Gene family sizes in orthologous assemblies of hexaploid wheat, Ae. tauschii, simulated maize and hexaploid rice (Brenchley et al., 2012)

How Has Wheat Genome Sequencing Changed

With the development of genomics and the continuous innovation of sequencing technology, it has brought dawn to overcome the wheat genome problem. The research on the development of wheat genome sequencing technology is helpful to fully understand the mystery of wheat genome, promote wheat genetic improvement and molecular breeding, and ensure global food security.

Traditional Sanger Sequencing Method

In the early stage of genome sequencing, Sanger sequencing is the main technical means. Sanger sequencing method is based on the principle of dideoxynucleotide termination, which reads the base sequence by synthesizing a strand complementary to the template DNA. This method has the advantage of high accuracy and can obtain high-quality sequence data. In the early stage of wheat genome research, scientists tried to sequence some gene fragments of wheat by Sanger sequencing method.

Because of the huge genome of wheat, it is expensive and the throughput is extremely low to use Sanger sequencing method to sequence the whole genome. It takes a lot of manpower, material resources and time to complete the whole genome sequencing of wheat, which is almost impossible under the technical and resource conditions at that time. Nevertheless, Sanger sequencing method laid a foundation for the follow-up study of wheat genome, and made researchers have a preliminary understanding of the local characteristics of wheat genome.

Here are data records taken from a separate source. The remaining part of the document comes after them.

Lemma worker_act s p R (o : op R) k s' r :
  good s p (Do o k) -> runs 1 s -> effect env o 1 (tick s) = Some (s', r) ->
  good s' p (k r) /\ daemon_rely 0 s s' /\ (clock s <= clock s')%nat /\
  step (both s p (Do o k)) 1 = Some (both s' p (k r)).
Proof using input_ok.
  intros Hg Hr E. destruct (act_ok s p (Do o k) 1 _ o k s' r) as ([_ Hrely] & Hclock & Ep); [lia|done..|].
  assert (Es : step (both s p (Do o k)) 1 = Some (both s' p (k r))).
  { unfold tstep. cbn. by rewrite Ep. }
  split_and!; [by eapply step_good|by apply Hrely|lia|done].
Qed.

Lemma main_act s q R (o : op R) k s' r :
  good s (Do o k) q -> runs 0 s -> effect env o 0 (tick s) = Some (s', r) ->
  good s' (k r) q /\ (clock s <= clock s')%nat /\
  step (both s (Do o k) q) 0 = Some (both s' (k r) q).
Proof using input_ok.
  intros Hg Hr E. destruct (act_ok s (Do o k) q 0 _ o k s' r) as (_ & Hclock & Ep); [lia|done..|].
  assert (Es : step (both s (Do o k) q) 0 = Some (both s' (k r) q)).
  { unfold tstep. cbn. by rewrite Ep. }
  split_and!; [by eapply step_good|lia|done].
Qed.

Lemma worker_next s p l :
  good s p (Ret (Some l)) ->
  good s p (daemon_code argv 1 l) /\
  step (both s p (Ret (Some l))) 1 = Some (both s p (daemon_code argv 1 l)).
Proof using input_ok.
  intros Hg. assert (E : step (both s p (Ret (Some l))) 1 = Some (both s p (daemon_code argv 1 l))) by done.
  split; [by eapply step_good|done].
Qed.

Lemma main_next s q l :
  good s (Ret (Some l)) q ->
  good s (daemon_code argv 0 l) q /\
  step (both s (Ret (Some l)) q) 0 = Some (both s (daemon_code argv 0 l) q).
Proof using input_ok.
  intros Hg. assert (E : step (both s (Ret (Some l)) q) 0 = Some (both s (daemon_code argv 0 l) q)) by done.
  split; [by eapply step_good|done].
Qed.

(** The state as far as the main thread cares, after steps of the worker. *)
Definition after_worker (s s' : state) : Prop := daemon_rely 0 s s' /\ (clock s <= clock s')%nat.

Lemma after_worker_refl s : after_worker s s.
Proof. by split. Qed.

Lemma after_worker_trans s1 s2 s3 : after_worker s1 s2 -> after_worker s2 s3 -> after_worker s1 s3.
Proof. intros [? ?] [? ?]. split; [by etrans|lia]. Qed.

Lemma after_worker_ended s s' : after_worker s s' -> ended s' = ended s.
Proof. intros [Hr _]. by destruct (dr_main _ _ _ Hr eq_refl) as (_ & _ & _ & _ & -> & _). Qed.

(** ** The worker lets go of the lock *)

Definition frees {R} (o : op R) : bool := match o with Unlock | WaitBegin => true | _ => false end.

(** Every path through the block unlocks, or ends in [P]. *)
Fixpoint unlocks_or (P : option label -> Prop) (p : program (option label)) : Prop :=
  match p with
  | Ret a => P a
  | Do o k => frees o = true \/ forall r, unlocks_or P (k r)
  end.

Lemma unlocks_or_any (P : option label -> Prop) p : (forall a, P a) -> unlocks_or P p.
Proof. intros HP. induction p as [a|R o k IH]; cbn; auto. Qed.

Lemma worker_turn_unlocks : unlocks_or (fun _ => False) worker_turn.
Proof.
  cbn. right. intros stop. right. intros empty. destruct stop, empty; cbn; auto.
Qed.

Lemma worker_holds s p R (o : op R) k :
  good s p (Do o k) -> mutex s = Some 1%nat -> ended s = None ->
  exists s' r, effect env o 1 (tick s) = Some (s', r) /\ runs 1 s.
Proof.
  intros Hg Hm He. pose proof (good_inv _ _ _ Hg) as Hi.
  assert (Hr : runs 1 s).
  { destruct (di_mutex _ Hi _ Hm) as [?|(_ & ? & ?)]; [done|]. by split_and!; [|lia|]. }
  pose proof (good_needs _ _ _ 1 _ _ _ Hg eq_refl Hr) as (_ & _ & Hex).
  destruct (waits o) eqn:Hw.
  - destruct o; try done; cbn in Hex; naive_solver.
  - destruct (effect_total o 1 (tick s) Hw) as [[s' r] E]. by exists s', r.
Qed.

Lemma unlock_reached P s p q :
  unlocks_or P q -> good s p q -> mutex s = Some 1%nat -> ended s = None ->
  exists s' q', reaches (both s p q) (both s' p q') /\ good s' p q' /\ after_worker s s' /\
    (mutex s' = Some 1%nat -> exists a, q' = Ret a /\ P a).
Proof using input_ok.
  revert s. induction q as [a|R o k IH]; intros s Hu Hg Hm He.
  { exists s, (Ret a). split_and!; [apply reaches_refl|done|apply after_worker_refl|by exists a]. }
  destruct (worker_holds _ _ _ _ _ Hg Hm He) as (s' & r & E & Hr).
  destruct (worker_act _ _ _ _ _ _ _ Hg Hr E) as (Hg' & Hrely & Hc & Es).
  assert (Ha : after_worker s s') by done.
  destruct (decide (mutex s' = Some 1%nat)) as [Hm'|Hm'].
  2: { exists s', (k r). by split_and!; [eapply reaches_step, reaches_refl|..]. }
  destruct Hu as [Hf|Hu].
  { destruct o; try done; cbn in E; injection E as <- <-; done. }
  destruct (IH r s') as (s2 & q2 & Hr2 & Hg2 & Ha2 & Hm2); [done..|by rewrite (after_worker_ended _ _ Ha)|].
  exists s2, q2. split_and!; [by eapply reaches_step|done|by eapply after_worker_trans|done].
Qed.

Lemma worker_unlocks s p q :
  good s p q -> mutex s = Some 1%nat -> ended s = None ->
  exists s' q', reaches (both s p q) (both s' p q') /\ good s' p q' /\ after_worker s s' /\
    mutex s' <> Some 1%nat.
Proof using input_ok.
  intros Hg Hm He.
  destruct (unlock_reached (fun _ => True) s p q) as (s1 & q1 & Hr1 & Hg1 & Ha1 & Hm1); [by apply unlocks_or_any|done..|].
  destruct (decide (mutex s1 = Some 1%nat)) as [Hm'|Hm']; [|by exists s1, q1].
  destruct (Hm1 Hm') as (a & -> & _). pose proof (good_ends _ _ _ 1 _ Hg1 eq_refl) as Hend.
  destruct a as [l|].
  2: { cbn in Hend. destruct (di_mutex _ (good_inv _ _ _ Hg1) _ Hm') as [?|(_ & _ & ?)]; congruence. }
  destruct l; try done; cbn in Hend; [by apply Hend in Hm'|].
  destruct (worker_next _ _ _ Hg1) as [Hg2 E2].
  destruct (unlock_reached (fun _ => False) s1 p (daemon_code argv 1 WorkerWait)) as
    (s3 & q3 & Hr3 & Hg3 & Ha3 & Hm3); [apply worker_turn_unlocks|done..|by rewrite (after_worker_ended _ _ Ha1)|].
  exists s3, q3. split_and!; [|done|by eapply after_worker_trans|].
  - eapply reaches_trans; [exact Hr1|]. by eapply reaches_step.
  - intros Hm4. by destruct (Hm3 Hm4) as (? & _ & ?).
Qed.
(** ** A worker that is told to stop finishes *)

(** Every path through the block ends in [P]. *)
Fixpoint ends_in (P : option label -> Prop) (p : program (option label)) : Prop :=
  match p with
  | Ret a => P a
  | Do o k => forall r, ends_in P (k r)
  end.

Lemma ends_in_any (P : option label -> Prop) p : (forall a, P a) -> ends_in P p.
Proof. intros HP. induction p as [a|R o k IH]; cbn; auto. Qed.

Lemma ends_in_bind {A} P (p : program A) k :
  (forall a, ends_in P (k a)) -> ends_in P (prog_bind p k).
Proof. intros Hk. induction p as [a|R o f IH]; cbn; auto. Qed.

(** The main thread waits in [join]. *)
Record joining (s : state) : Prop := {
  jo_ended : ended s = None;
  jo_mutex : mutex s <> Some 0%nat;
  jo_stopping : stopping s = true;
  jo_owes : owes_notify s = false;
  jo_spawned : spawned s = true;
}.

Lemma joining_after s s' : joining s -> after_worker s s' -> joining s'.
Proof.
  intros [] [Hr _]. destruct (dr_main _ _ _ Hr eq_refl) as (? & ? & ? & ? & ? & _).
  constructor; try congruence. by rewrite <- (dr_lock _ _ _ Hr).
Qed.

Lemma joining_moves s p R (o : op R) k :
  good s p (Do o k) -> joining s -> worker_done s = false ->
  exists s' r, effect env o 1 (tick s) = Some (s', r) /\ runs 1 s /\ (length (queue s') <= length (queue s))%nat.
Proof.
  intros Hg [] Hd. pose proof (good_inv _ _ _ Hg) as Hi.
  assert (Hr : runs 1 s) by by split_and!; [|lia|].
  pose proof (good_needs _ _ _ 1 _ _ _ Hg eq_refl Hr) as Hn.
  destruct (worker_moves (both s p (Do o k))) as [c' E]; [done..| |].
  { cbn. destruct (mutex s) as [t|] eqn:Hm.
    - destruct (di_mutex _ Hi _ Hm) as [->|(-> & _)]; [done|by left].
    - right. split; [done|]. intros Hw. destruct (notified s) eqn:Hnot; [done|].
      destruct (di_wait _ Hi Hw Hnot); congruence. }
  unfold tstep in E. cbn in E. rewrite perform_eq in E by done.
  destruct (effect env o 1 (tick s)) as [[s' r]|] eqn:Ef; [|done]. exists s', r.
  split_and!; [done..|]. by apply (effect_queue o (tick s) s' r).
Qed.

Lemma joining_run P n s p q :
  ends_in P q -> good s p q -> joining s -> (length (queue s) <= n)%nat ->
  exists s' q', reaches (both s p q) (both s' p q') /\ good s' p q' /\ after_worker s s' /\
    (length (queue s') <= n)%nat /\ (worker_done s' = false -> exists a, q' = Ret a /\ P a).
Proof using input_ok.
  revert s. induction q as [a|R o k IH]; intros s HP Hg Hj Hn.
  { exists s, (Ret a). split_and!; [apply reaches_refl|done|apply after_worker_refl|done|by exists a]. }
  destruct (worker_done s) eqn:Hd.
  { exists s, (Do o k). split_and!; [apply reaches_refl|done|apply after_worker_refl|done|congruence]. }
  destruct (joining_moves _ _ _ _ _ Hg Hj Hd) as (s' & r & E & Hr & Hq).
  destruct (worker_act _ _ _ _ _ _ _ Hg Hr E) as (Hg' & Hrely & Hc & Es).
  assert (Ha : after_worker s s') by done.
  destruct (IH r s') as (s2 & q2 & Hr2 & Hg2 & Ha2 & Hq2 & Hd2);
    [done|done|by eapply joining_after|lia|].
  exists s2, q2. split_and!; [by eapply reaches_step|done|by eapply after_worker_trans|done|done].
Qed.

Definition worker_finishes (s : state) (p q : program (option label)) : Prop :=
  exists s' q', reaches (both s p q) (both s' p q') /\ good s' p q' /\ after_worker s s' /\
    worker_done s' = true.

Lemma finishes_trans s p q s1 q1 :
  reaches (both s p q) (both s1 p q1) -> after_worker s s1 -> worker_finishes s1 p q1 ->
  worker_finishes s p q.
Proof.
  intros Hr Ha (s' & q' & Hr' & Hg' & Ha' & Hd). exists s', q'.
  split_and!; [by eapply reaches_trans|done|by eapply after_worker_trans|done].
Qed.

Construction of Physical Map Based on BAC Library

In order to overcome the limitations of Sanger sequencing method in wheat genome sequencing, scientists adopted the strategy of physical map construction based on bacterial artificial chromosome (BAC) library. Firstly, the BAC library of wheat genome is constructed, that is, the DNA fragments of wheat genome are inserted into BAC vector, and Escherichia coli is transformed to form clones containing different wheat genome fragments. Then, these clones were sorted and screened to construct physical maps. By sequencing BAC clones, the sequence of wheat genome can be spliced step by step.

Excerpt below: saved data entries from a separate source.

(* ===== verification/DaemonTermination.v ===== *)
(** * DaemonTermination: a daemon that is told to stop does stop

    [DaemonLiveness] shows that the process can be run to its end; here, that a fair
    scheduler cannot help running it there.  The step relation of the two threads is
    well founded once stops are requested and waits end by notification only: the
    worker, alone, empties the queue and then waits or leaves; the main thread leaves
    its loop at the next test. *)

From stdpp Require Import well_founded.
From S2P Require Import Prelude Text Wire Header Threads Daemon DaemonSafety DaemonLiveness.

Open Scope Z_scope.

#[local] Abbreviation program := (prog op).

Section termination.
Context `{Platform} (env : environment) (argv : list (list Z)).
Context (input_ok : meaningful env argv).

(** From some operation on, a stop is requested and no wait ends by itself. *)
Context (N : nat).
Context (stops : forall n, (N <= n)%nat -> env_stop_requested env n = true /\ env_spurious env n = false).

#[local] Abbreviation step := (tstep (perform env) (daemon_code argv)).
#[local] Abbreviation good := (good env).

(** The steps of a process that has not ended. *)
Definition next (c' c : conf state label) : Prop :=
  ended (shared c) = None /\ exists t, step c t = Some c'.

Definition terminates (s : state) (p q : program (option label)) : Prop := Acc next (both s p q).

(** ** A step of a thread, taken apart *)

Lemma main_step s p q c' :
  good s p q -> ended s = None -> step (both s p q) 0 = Some c' ->
  match p with
  | Ret (Some l) => c' = both s (daemon_code argv 0 l) q /\ good s (daemon_code argv 0 l) q
  | Ret None => False
  | Do o k =>
      exists s' r, effect env o 0 (tick s) = Some (s', r) /\ c' = both s' (k r) q /\
        good s' (k r) q /\ clock s' = S (clock s)
  end.
Proof using input_ok.
  intros Hg He E. destruct p as [[l|]|R o k]; [|done|].
  - injection E as <-. split; [done|]. by apply (main_next env argv).
  - assert (Hr : runs 0 s) by by split_and!; [|lia|].
    pose proof (good_needs env s _ q 0 _ _ _ Hg eq_refl Hr) as Hn.
    unfold tstep in E. cbn in E. rewrite perform_eq in E by done.
    destruct (effect env o 0 (tick s)) as [[s' r]|] eqn:Ef; [|done]. injection E as <-.
    exists s', r. split_and!; [done..| |by rewrite (effect_clock env o 0 _ _ _ Ef)].
    by apply (main_act env argv input_ok s q R o k s' r).
Qed.

Lemma worker_step s p q c' :
  good s p q -> ended s = None -> step (both s p q) 1 = Some c' ->
  match q with
  | Ret (Some l) => c' = both s p (daemon_code argv 1 l) /\ good s p (daemon_code argv 1 l)
  | Ret None => False
  | Do o k =>
      exists s' r, effect env o 1 (tick s) = Some (s', r) /\ c' = both s' p (k r) /\
        good s' p (k r) /\ clock s' = S (clock s) /\ (length (queue s') <= length (queue s))%nat
  end.
Proof using input_ok.
  intros Hg He E. destruct q as [[l|]|R o k]; [|done|].
  - injection E as <-. split; [done|]. by apply (worker_next env argv).
  - unfold tstep in E. cbn in E. destruct (perform env R o 1 s) as [[s' r]|] eqn:Ep; [|done].
    injection E as <-. pose proof (perform_inv env o 1 s s' r ltac:(lia) Ep) as Hr.
    pose proof (good_needs env s p _ 1 _ _ _ Hg eq_refl Hr) as Hn. rewrite perform_eq in Ep by done.
    exists s', r. split_and!; [done..| |by rewrite (effect_clock env o 1 _ _ _ Ep)|].
    + by apply (worker_act env argv input_ok s p R o k s' r).
    + by apply (effect_queue env o (tick s) s' r).
Qed.

(** ** The worker alone comes to rest *)

Section worker.
Context (p : program (option label)).

(** The steps of the worker, while the main thread stays where it is. *)
Definition worker_next_step (c' c : conf state label) : Prop :=
  ended (shared c) = None /\ step c 1 = Some c'.

Definition rests (s : state) (q : program (option label)) : Prop :=
  Acc worker_next_step (both s p q).

Lemma rests_do s R (o : op R) k :
  good s p (Do o k) ->
  (forall s' r, effect env o 1 (tick s) = Some (s', r) -> good s' p (k r) ->
     clock s' = S (clock s) -> (length (queue s') <= length (queue s))%nat -> rests s' (k r)) ->
  rests s (Do o k).
Proof using input_ok.
  intros Hg Hk. constructor. intros c' [He E].
  destruct (worker_step s p _ c' Hg He E) as (s' & r & Ef & -> & Hg' & Hc & Hq). by apply Hk.
Qed.

Lemma rests_goto s l :
  good s p (Ret (Some l)) ->
  (good s p (daemon_code argv 1 l) -> rests s (daemon_code argv 1 l)) -> rests s (Ret (Some l)).
Proof using input_ok.
  intros Hg Hk. constructor. intros c' [He E].
  destruct (worker_step s p _ c' Hg He E) as [-> Hg']. by apply Hk.
Qed.

Lemma rests_none s : good s p (Ret None) -> rests s (Ret None).
Proof. constructor. by intros c' [He E]. Qed.

(** A block rests if what it leads to does. *)
Lemma rests_tree P n s q :
  (forall s a, good s p (Ret a) -> (N <= clock s)%nat -> (length (queue s) <= n)%nat -> P a ->
     rests s (Ret a)) ->
  ends_in P q -> good s p q -> (N <= clock s)%nat -> (length (queue s) <= n)%nat -> rests s q.
Proof using input_ok.
  intros Hleaf. revert s. induction q as [a|R o k IH]; intros s HP Hg HN Hn; [by apply Hleaf|].
  apply rests_do; [done|]. intros s' r _ Hg' Hc Hq. apply IH; [done..|lia|lia].
Qed.

(** A turn of the loop waits, is the last, or takes an event from the queue. *)
Lemma rests_turn n s :
  (forall s q, good s p q -> (N <= clock s)%nat -> (length (queue s) < n)%nat -> rests s q) ->
  good s p worker_turn -> (N <= clock s)%nat -> (length (queue s) <= n)%nat -> rests s worker_turn.
Proof using input_ok stops.
  intros IH Hg HN Hn. apply rests_do; [done|]. intros s1 stop [= <- <-] Hg1 Hc1 _.
  apply rests_do; [done|]. intros s2 empty [= <- <-] Hg2 Hc2 _. cbn [tick queue stopping] in *.
  destruct (queue s) as [|e q] eqn:Hq;
    [rewrite bool_decide_true in Hg2 |- * by done|rewrite bool_decide_false in Hg2 |- * by done].
  - destruct (stopping s); cbn [negb orb andb] in *.
    + eapply (rests_tree (eq None) n); [|by intros r; apply (ends_in_bind _ worker_end)|done|cbn; lia|by cbn; rewrite Hq].
      intros s3 a Hg3 _ _ <-. by apply rests_none.
    + apply rests_do; [done|]. intros s3 [] [= <-] Hg3 Hc3 _. apply rests_do; [done|].
      intros s4 r E _ _ _. cbn in E. destruct (stops (S (S (S (S (clock s)))))) as [_ Hs]; [lia|].
      cbn in E. rewrite Hs in E. done.
  - rewrite orb_true_r in Hg2 |- *. cbn [negb andb] in *. apply rests_do; [done|].
    intros s3 r E Hg3 Hc3 _. apply IH; [done|cbn in *; lia|]. cbn in E. rewrite Hq in E.
    injection E as <- <-. cbn in *. lia.
Qed.

Lemma worker_rests s q : good s p q -> (N <= clock s)%nat -> rests s q.
Proof using input_ok stops.
  remember (length (queue s)) as n eqn:Hn. apply eq_sym, Nat.eq_le_incl in Hn. revert s q Hn.
  induction n as [n IHn] using lt_wf_ind. intros s q Hn Hg HN.
  assert (Hturn : forall s, good s p worker_turn -> (N <= clock s)%nat -> (length (queue s) <= n)%nat ->
    rests s worker_turn).
  { intros s1 ???. apply (rests_turn n); [|done..]. intros s2 q2 ? ? Hlt. by apply (IHn (length (queue s2))). }
  apply (rests_tree (fun _ => True) n); [|by apply ends_in_any|done..].
  intros s1 a Hg1 HN1 Hn1 _. destruct a as [l|]; [|by apply rests_none].
  apply rests_goto; [done|]. intros Hg2. pose proof (good_ends env _ _ _ 1 _ Hg1 eq_refl) as Hend.
  destruct l; try (exfalso; exact Hend); [|by apply Hturn].
  apply rests_do; [done|]. intros s3 r _ Hg3 Hc3 Hq3. apply rests_goto; [done|].
  intros Hg4. apply Hturn; [done|lia|lia].
Qed.
End worker.

(** ** The main thread comes to its end *)

(** The main thread gets its turn: a configuration terminates if whatever the main
    thread does next leads to one that does. *)
Lemma main_turns p s q :
  (forall s q c', good s p q -> (N <= clock s)%nat -> ended s = None -> step (both s p q) 0 = Some c' ->
     Acc next c') ->
  good s p q -> (N <= clock s)%nat -> terminates s p q.
Proof using input_ok stops.
  intros Hmain Hg HN. pose proof (worker_rests p s q Hg HN) as Hacc. revert Hg HN.
  unfold rests in Hacc. remember (both s p q) as c eqn:Ec. revert s q Ec.
  induction Hacc as [c _ IH]. intros s q -> Hg HN. constructor. intros c' [He [t E]]. cbn in He.
  destruct t as [|[|t]]; [by eapply Hmain| |done].
  assert (exists s' q', c' = both s' p q' /\ good s' p q' /\ (N <= clock s')%nat) as (s' & q' & -> & Hg' & HN').
  { pose proof (worker_step s p q c' Hg He E) as Hw. destruct q as [[l|]|R o k]; [|done|].
    - destruct Hw as [-> ?]. by eexists _, _.
    - destruct Hw as (s' & r & _ & -> & ? & ? & _). eexists _, _. split_and!; [done..|lia]. }
  by eapply IH.
Qed.

Lemma main_tree P p s q :
  (forall s a q, good s (Ret a) q -> (N <= clock s)%nat -> P a -> terminates s (Ret a) q) ->
  ends_in P p -> good s p q -> (N <= clock s)%nat -> terminates s p q.
Proof using input_ok stops.
  intros Hleaf. revert s q. induction p as [a|R o k IH]; intros s q HP Hg HN; [by apply Hleaf|].
  apply main_turns; [|done..]. intros s1 q1 c' Hg1 HN1 He E.
  destruct (main_step s1 _ q1 c' Hg1 He E) as (s' & r & _ & -> & Hg' & Hc). apply IH; [done..|lia].
Qed.

Lemma terminates_none s q : good s (Ret None) q -> terminates s (Ret None) q.
Proof.
  intros Hg. pose proof (good_ends env _ _ _ 0 _ Hg eq_refl) as Hend. constructor. intros c' [He _].
  cbn in Hend, He. rewrite He in Hend. by destruct Hend.
Qed.

(** A turn of the loop is the last. *)
Lemma terminates_loop deadline result s q :
  good s (Ret (Some (MainLoop deadline result))) q -> (N <= clock s)%nat ->
  terminates s (Ret (Some (MainLoop deadline result))) q.
Proof using input_ok stops.
  intros Hg HN. apply main_turns; [|done..]. clear s q Hg HN. intros s q c' Hg HN He E.
  destruct (main_step s _ q c' Hg He E) as [-> Hg']. apply main_turns; [|done..].
  clear s q Hg HN He E Hg'. intros s q c' Hg HN He E.
  destruct (main_step s _ q c' Hg He E) as (s' & r & [= <- <-] & -> & Hg' & Hc).
  revert Hg'. destruct (stops (S (clock s))) as [-> _]; [lia|]. cbn [prog_bind].
  rewrite (proj2 (Z.ltb_ge _ _)) by done. intros Hg'.
  apply (main_tree (eq None)); [|apply main_end_ends|done|cbn in *; lia].
  intros s1 a q1 Hg1 _ <-. by apply terminates_none.
Qed.

Lemma terminates_late s p q : good s p q -> (N <= clock s)%nat -> terminates s p q.
Proof using input_ok stops.
  assert (Hleaf : forall s a q, good s (Ret a) q -> (N <= clock s)%nat -> a <> Some MainStart ->
    terminates s (Ret a) q).
  { intros s1 [l|] q1 Hg1 HN1 Ha; [|by apply terminates_none].
    pose proof (good_ends env _ _ _ 0 _ Hg1 eq_refl) as Hend.
    destruct l; try (exfalso; exact Hend); [done|]. by apply terminates_loop. }
  intros Hg HN. apply (main_tree (fun _ => True)); [|by apply ends_in_any|done..].
  intros s1 a q1 Hg1 HN1 _. destruct a as [[|d r| |]|]; [|by apply Hleaf..].
  apply main_turns; [|done..]. intros s2 q2 c' Hg2 HN2 He2 E.
  destruct (main_step s2 _ q2 c' Hg2 He2 E) as [-> Hg3].
  by apply (main_tree (fun a => a <> Some MainStart)); [|apply main_start_leads|..].
Qed.

(** ** Until the stop is requested *)

Definition at_end {A} (p : program A) : nat := if p is Ret _ then 1 else 0.

Lemma code_acts t l : at_end (daemon_code argv t l) = 0%nat.
Proof. destruct l; try done. cbn. unfold main_start. by destruct (parse_options argv). Qed.

Lemma at_end_le {A} (p : program A) : (at_end p <= 1)%nat.
Proof. destruct p; cbn; lia. Qed.

(** Every operation advances the clock, and every block starts with one. *)
Lemma always_terminates s p q : good s p q -> terminates s p q.
Proof using input_ok stops.
  remember (3 * (N - clock s) + at_end p + at_end q)%nat as m eqn:Hm. revert s p q Hm.
  induction m as [m IH] using lt_wf_ind. intros s p q Hm Hg.
  destruct (decide (N <= clock s)%nat) as [HN|HN]; [by apply terminates_late|].
  constructor. intros c' [He [[|[|t]] E]]; [| |done].
  - pose proof (main_step s p q c' Hg He E) as Hs. pose proof (at_end_le q).
    destruct p as [[l|]|R o k]; [|done|].
    + destruct Hs as [-> Hg']. eapply IH; [|done..]. rewrite code_acts. cbn in *. lia.
    + destruct Hs as (s' & r & _ & -> & Hg' & Hc). pose proof (at_end_le (k r)).
      eapply IH; [|done..]. cbn in *. lia.
  - pose proof (worker_step s p q c' Hg He E) as Hs. pose proof (at_end_le p).
    destruct q as [[l|]|R o k]; [|done|].
    + destruct Hs as [-> Hg']. eapply IH; [|done..]. rewrite code_acts. cbn in *. lia.
    + destruct Hs as (s' & r & _ & -> & Hg' & Hc & _). pose proof (at_end_le (k r)).
      eapply IH; [|done..]. cbn in *. lia.
Qed.

(** Nothing happens to a process that has ended. *)
Lemma ended_stays c schedule :
  is_Some (ended (shared c)) -> shared (trun (perform env) (daemon_code argv) c schedule) = shared c.
Proof.
  unfold trun. revert c. induction schedule as [|t ts IH]; intros c He; [done|]. cbn.
  destruct (step c t) as [c'|] eqn:E; [|by apply IH]. cbn.
  assert (Hs : shared c' = shared c); [|rewrite <- Hs in He |- *; by apply IH].
  unfold tstep in E. destruct (threads c !! t) as [[[l|]|R o q]|]; [by injection E as <-|done| |done].
  unfold perform in E. destruct He as [f Hf]. by rewrite Hf in E.
Qed.
End termination.

(** C9 The daemon stops when it is told to.  However the scheduler interleaves the two
    threads, and whatever libusb reports in the meantime, as long as no thread is kept
    from running for ever: if from some point on a stop is requested and waits end only
    by notification, then [main] returns, with a code, and the process stays ended.  As
    in [daemon_safe], [argv[0]] is there, and the clock leaves room for the duration.  No
    fairness of the mutex is needed: the worker may take it back any number of times,
    but it runs out of events, and then it waits or is on its way out. *)
Theorem daemon_terminates `{Platform} env argv schedule :
  argv <> [] -> deadline_fits env argv ->
  (exists N, forall n, (N <= n)%nat -> env_stop_requested env n = true /\ env_spurious env n = false) ->
  fair 2 schedule ->
  exists k code, forall j, (k <= j)%nat ->
    ended (shared (daemon_after env argv (map schedule (seq 0 j)))) = Some (Exited code).
Proof.
  intros Hname Hfits [N Hstops] Hfair. pose proof (Build_meaningful _ _ _ Hname Hfits) as Hclock.
  destruct (good_after env argv Hclock []) as (p & q & E & Hg).
  pose proof (always_terminates env argv Hclock N Hstops _ _ _ Hg) as Hacc. unfold terminates in Hacc.
  rewrite <- E in Hacc.
  destruct (fair_reaches (perform env) (daemon_code argv) (daemon_start argv) schedule Hfair
    (fun c => is_Some (ended (shared c)))) as [k Hk].
  - refine (Acc_impl _ _ _ Hacc _). intros c' c [He Ht]. by split; [apply eq_None_not_Some|].
  - intros k Hk. destruct (some_thread_moves env argv (daemon_after env argv (map schedule (seq 0 k))))
      as (t & c' & Et); [by apply daemon_conf_ok|apply daemon_two_threads|by apply eq_None_not_Some|].
    exists t. by exists c'.
  - destruct (daemon_conf_ok env argv Hclock (map schedule (seq 0 k))) as [Hi _].
    assert (exists code, ended (shared (daemon_after env argv (map schedule (seq 0 k)))) = Some (Exited code))
      as [code Hc]. { destruct Hk as [[code|] He]; [by exists code|by destruct (di_fine _ Hi)]. }
    exists k, code. intros j Hj. rewrite <- Hc. f_equal. replace j with (k + (j - k))%nat by lia.
    unfold daemon_after at 1, trun. rewrite seq_app, map_app, fold_left_app. by apply (ended_stays env argv).
Qed.

(** The sample, with the threads taking turns. *)
Lemma daemon_terminates_witness :
  exists k code, forall j, (k <= j)%nat ->
    ended (shared (daemon_after sample_environment sample_argv (map (fun n => n mod 2)%nat (seq 0 j))))
      = Some (Exited code).
Proof.
  apply (daemon_terminates sample_environment sample_argv (fun n => n mod 2)%nat
    ltac:(discriminate) sample_clock).
  - exists 80%nat. intros n Hn. split; [by apply Nat.leb_le|done].
  - apply fair_alternate.
Defined.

The advantage of this method is that it can decompose the huge and complex wheat genome into relatively small and easy-to-operate fragments for research. This method has the problems of complicated operation and huge workload. It requires a lot of experimental operations and data analysis to construct physical maps, and it is also difficult to splice different BAC clones, which is prone to errors and gaps.

New Generation Sequencing Technology

The emergence of Next Generation Sequencing (NGS) has brought revolutionary changes to wheat genome sequencing. Compared with the traditional sequencing technology, the new generation sequencing technology has obvious advantages of Qualcomm and low cost. It can simultaneously sequence a large number of DNA fragments in a short time, which greatly improves the sequencing efficiency. Moreover, with the development and large-scale application of technology, the sequencing cost has been greatly reduced, which makes it possible to sequence such a huge genome as wheat. The new generation sequencing technology can also detect some genetic variations that are difficult to be found by traditional techniques, such as single nucleotide polymorphism (SNP) and insertion deletion (InDel).

Breeding of a green super wheat variety through CRISPR/Cas-mediated gene editing and other breeding technologies (Li et al., 2021)

Future Prospects of Wheat Genome Sequencing

With the innovation of technology and the deep integration of multi-disciplines, wheat genome sequencing is moving towards a new stage of development.

Promote Precision Breeding

With the continuous progress and perfection of wheat genome sequencing technology, the future breeding work will move towards unprecedented accuracy. Scientists can accurately locate genes closely related to key traits such as yield, quality, disease resistance and stress resistance according to a complete and accurate genome map, just like operating precision instruments.

In breeding practice, breeders can use these genetic information to select suitable parents for hybridization, which greatly improves the probability and efficiency of cultivating new wheat varieties with high yield, high quality and strong stress resistance, shortens the breeding cycle, accelerates the popularization and application of new varieties, and lays a solid foundation for the stability and security of global food supply.

Respond to Complex Environmental Challenges

The frequent occurrence of extreme weather caused by global climate change has brought severe tests to wheat production. With the help of wheat genome sequencing results, researchers can deeply explore the molecular mechanism of wheat responding to environmental stress. When studying how to resist drought in wheat, the key gene switch to start the drought-resistant defense mechanism was found by analyzing the expression changes of related genes in the genome.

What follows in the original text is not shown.